* TRY IT
When the line containing "clients_start -> fair" is found in the data below, copy it and each line after it through the line containing "- unfold clients. by rewrite length_map.", exactly and with no others.

EXERCISE INPUTS Block Start

(* ===== verification/ConcurrentProps.v ===== *)
(** * Concurrent calls: properties

    Threads that allocate, free and query through the mock allocator at the same time:
    the accounting is exact when they are done, and they are done under every fair
    schedule.  ([realloc] is another matter: see [ConcurrentRace].) *)
From S2P Require Import Prelude CMem CCmd CLib Alloc SimpleHeap Registry MockState Bootstrap MockAllocator MockSpec SimplePlatform Threads Concurrent ConcurrentInv ConcurrentOps.

Section Props.
Context {Y : Type} `{!Platform Y} `{!Allocator Y} `{!AllocatorLaws Y} `{!PlatformLaws Y}.
Context (scripts : list (list request)) (s : st (globals * Y)).

(** The start: no call under way, sizes that [size_t] can hold, and room in the
    registry for every block that may be asked for. *)
Record clients_start : Prop := {
  cs_inv : mock_inv (ext s) (mem s);
  cs_requests : Forall (Forall request_ok) scripts;
  cs_room : Z.of_nat (size (tracked (fst (ext s)))) + zsum (map demand scripts) <= AO_REGISTRY_CAPACITY
}.

Abbreviation base := (tracked (fst (ext s))).
Abbreviation safe_pool := (pool_safe (conc_inv base) (fun l => is_Some (l_lock l)) al_exits client_post).

Lemma clients_safe : clients_start -> safe_pool (clients scripts) s.
Proof.
  intros [I Hr Hroom]. exists (rest ∅ <$> map demand scripts). split.
  - apply conc_start; [done| |done]. apply list.Forall_forall. intros c Hc.
    apply list_elem_of_fmap in Hc as (rs & -> & _). apply demand_nonneg.
  - unfold clients. clear Hroom I. induction Hr as [|rs rss Hr _ IH]; [constructor|]. cbn [map fmap list_fmap].
    constructor; [|done]. by apply (client_safe _ rs [] [] (demand rs)); [lia| |constructor| |].
Qed.

Lemma client_post_unlocked out l : client_post out l -> ~ is_Some (l_lock l).
Proof. intros (c & -> & _). by intros [? ?]. Qed.

(** What the threads and the mock allocator agree on when all calls have returned. *)
Record clients_end (outs : list outcome) (s' : st (globals * Y)) : Prop := {
  ce_inv : mock_inv (ext s') (mem s');
  ce_tracked p n : tracked (fst (ext s')) !! p = Some n <->
    tracked (fst (ext s)) !! p = Some n \/ exists i out, outs !! i = Some out /\ (p, n) ∈ out.1;
  ce_new i out p n : outs !! i = Some out -> (p, n) ∈ out.1 -> tracked (fst (ext s)) !! p = None;
  ce_apart i j oi oj p n k : outs !! i = Some oi -> outs !! j = Some oj ->
    (p, n) ∈ oi.1 -> (p, k) ∈ oj.1 -> i = j;
  ce_answers : Forall (fun out : outcome => NoDup out.1.*1 /\ Forall (eq true) out.2) outs
}.

Lemma clients_quiescent outs s' : safe_pool (map Done outs) s' -> clients_end outs s'.
Proof.
  intros (ls & HI & HF).
  assert (Hpost : forall i out, outs !! i = Some out -> exists c, ls !! i = Some (rest (list_to_map out.1) c) /\
    NoDup out.1.*1 /\ Forall (eq true) out.2).
  { intros i out Hi. assert (Hd : ((@Done (globals * Y) outcome) <$> outs) !! i = Some (Done out))
      by (rewrite list_lookup_fmap; by rewrite Hi).
    destruct (Forall2_lookup_l _ _ _ _ _ HF Hd) as (l & Hl & c & -> & H). by exists c. }
  assert (Hback : forall i f, (foot <$> ls) !! i = Some f -> exists out, outs !! i = Some out /\
    f = (list_to_map out.1, None) /\ NoDup out.1.*1).
  { intros i f Hi. rewrite list_lookup_fmap in Hi. destruct (ls !! i) as [l|] eqn:Hl; [|done].
    destruct (Forall2_lookup_r _ _ _ _ _ HF Hl) as (p & Hp & _).
    rewrite (list_lookup_fmap (@Done (globals * Y) outcome)) in Hp.
    destruct (outs !! i) as [out|] eqn:Ho; [|done]. exists out. split; [done|].
    destruct (Hpost i out Ho) as (c & Hl' & Hnd & _). rewrite Hl in Hl'. injection Hl' as ->. by injection Hi as <-. }
  assert (Hfoot : forall i out p n, outs !! i = Some out -> (p, n) ∈ out.1 ->
    exists f, (foot <$> ls) !! i = Some f /\ f.1 !! p = Some n).
  { intros i out p n Ho Hp. destruct (Hpost i out Ho) as (c & Hl & Hnd & _).
    exists (list_to_map out.1, None). split; [by rewrite list_lookup_fmap, Hl|]. by apply elem_of_list_to_map_1. }
  pose proof (cv_blocks _ _ _ HI) as B. split.
  - eapply conc_quiescent; [exact HI|]. apply list.Forall_forall. intros l Hl.
    apply list_elem_of_lookup_1 in Hl as [i Hi].
    destruct (Hback i (foot l)) as (out & Ho & _); [by rewrite list_lookup_fmap, Hi|].
    destruct (Hpost i out Ho) as (c & Hl & _). rewrite Hi in Hl. injection Hl as ->. by eexists _, _.
  - intros p n. rewrite (bi_tracked _ _ _ _ B). split; (intros [?|(i & x & Hi & Hp)]; [by left|right]).
    + destruct (Hback i x Hi) as (out & Ho & -> & Hnd). exists i, out. split; [done|].
      by apply elem_of_list_to_map_2.
    + destruct (Hfoot i x p n Hi Hp) as (f & ? & ?). by exists i, f.
  - intros i out p n Ho Hp. destruct (Hfoot i out p n Ho Hp) as (f & Hf & Hfp).
    apply eq_None_not_Some. intros [k Hk]. by eapply (bi_base _ _ _ _ B).
  - intros i j oi oj p n k Hi Hj Hp Hq. destruct (Hfoot i oi p n Hi Hp) as (fi & ? & ?).
    destruct (Hfoot j oj p k Hj Hq) as (fj & ? & ?). by eapply (bi_own _ _ _ _ B).
  - apply list.Forall_forall. intros out Ho. apply list_elem_of_lookup_1 in Ho as [i Hi].
    by destruct (Hpost i out Hi) as (c & _ & ?).
Qed.

(** C2: whatever the schedule, threads that call [malloc], [calloc], [free],
    [realloc] of a null pointer, [ao_mock_is_tracked_allocation] and the functions of
    captures at the same time never meet undefined behaviour and never exhaust a
    registry that has room for their demands; when all have returned, the invariant of
    the mock allocator holds again, so the live counters are exact; the tracked blocks
    are those of the start and those the threads hold, each held by one thread; and
    every query about a held block was answered yes. *)
Theorem concurrent_calls_exact sched :
  clients_start ->
  wp al_exits (run sched (clients scripts)) (fun ps s' =>
    forall outs, ps = map Done outs -> clients_end outs s') s.
Proof.
  intros H. eapply wp_mono; [by eapply run_safe, clients_safe|]. intros ps s' HP outs ->.
  by apply clients_quiescent.
Qed.

(** C3: under every fair schedule all the calls return: a thread that spins on the
    registry lock waits for a thread that makes progress, and no call is starved for
    ever. *)
Theorem concurrent_calls_end sched :
  clients_start -> fair (length scripts) sched ->
  exists n, wp al_exits (run (slice sched 0 n) (clients scripts)) (fun ps _ => all_done ps) s.
Proof.
  intros H HF. destruct (run_ends (conc_inv base) (fun l => is_Some (l_lock l)) al_exits client_post
    client_post_unlocked sched 0 (clients scripts) s) as [n Hn].
  - by apply clients_safe.
  - unfold clients. by rewrite length_map.
  - exists n. eapply wp_mono; [exact Hn|]. by intros ps s' [? _].
Qed.

End Props.

(** ** Two threads on the bump heap *)

Definition two_scripts : list (list request) :=
  [[Begin; Malloc 8; Query 0; Free 0; Finish]; [Calloc 2 4; ReallocNull 5; Query 1; Reset]].

Definition round_robin (t : nat) : nat := (t mod 2)%nat.

Lemma round_robin_fair : fair 2 round_robin.
Proof.
  intros i t Hi. exists (t * 2 + i)%nat. split; [lia|]. unfold round_robin.
  rewrite Nat.add_comm, Nat.Div0.mod_add. by apply Nat.mod_small.
Qed.

Lemma two_start : clients_start two_scripts (simple_ready 1).
Proof.
  split.
  - apply simple_ready_inv.
  - repeat constructor; done.
  - assert (H : tracked (fst (ext (simple_ready 1))) = ∅).
    { unfold tracked. cbn [simple_ready ext fst g_registry ready_globals]. by rewrite registry_empty_map, fmap_empty. }
    rewrite H. done.
Qed.

(** The two threads in turns: the second ends holding two blocks, with its query
    answered. *)
Definition thread_result (p : prog (globals * arena) outcome) : option outcome :=
  match p with Done out => Some out | Atom _ _ => None end.

Example two_threads_run :
  match run (slice round_robin 0 120) (clients two_scripts) (simple_ready 1) with
  | Ret (ps, s') =>
      map thread_result ps = [Some ([], [true]); Some ([(2 ^ 20 + 32, 5); (2 ^ 20, 8)], [true])] /\
      live_blocks (g_stats (fst (ext s'))) = 2 /\ live_bytes (g_stats (fst (ext s'))) = 13
  | _ => False
  end.
Proof. vm_compute. by split_and!. Qed.

Lemma concurrent_calls_exact_witness :
  wp no_exit (run (slice round_robin 0 120) (clients two_scripts)) (fun ps s' =>
    forall outs, ps = map Done outs -> clients_end (simple_ready 1) outs s') (simple_ready 1).
Proof. exact (concurrent_calls_exact two_scripts (simple_ready 1) (slice round_robin 0 120) two_start). Defined.

Lemma concurrent_calls_end_witness :
  exists n, wp no_exit (run (slice round_robin 0 n) (clients two_scripts)) (fun ps _ => all_done ps) (simple_ready 1).
Proof. exact (concurrent_calls_end two_scripts (simple_ready 1) round_robin two_start round_robin_fair). Defined.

EXERCISE INPUTS Block End

* WRITTEN RESPONSE
  clients_start -> fair (length scripts) sched ->
  exists n, wp al_exits (run (slice sched 0 n) (clients scripts)) (fun ps _ => all_done ps) s.
Proof.
  intros H HF. destruct (run_ends (conc_inv base) (fun l => is_Some (l_lock l)) al_exits client_post
    client_post_unlocked sched 0 (clients scripts) s) as [n Hn].
  - by apply clients_safe.
  - unfold clients. by rewrite length_map.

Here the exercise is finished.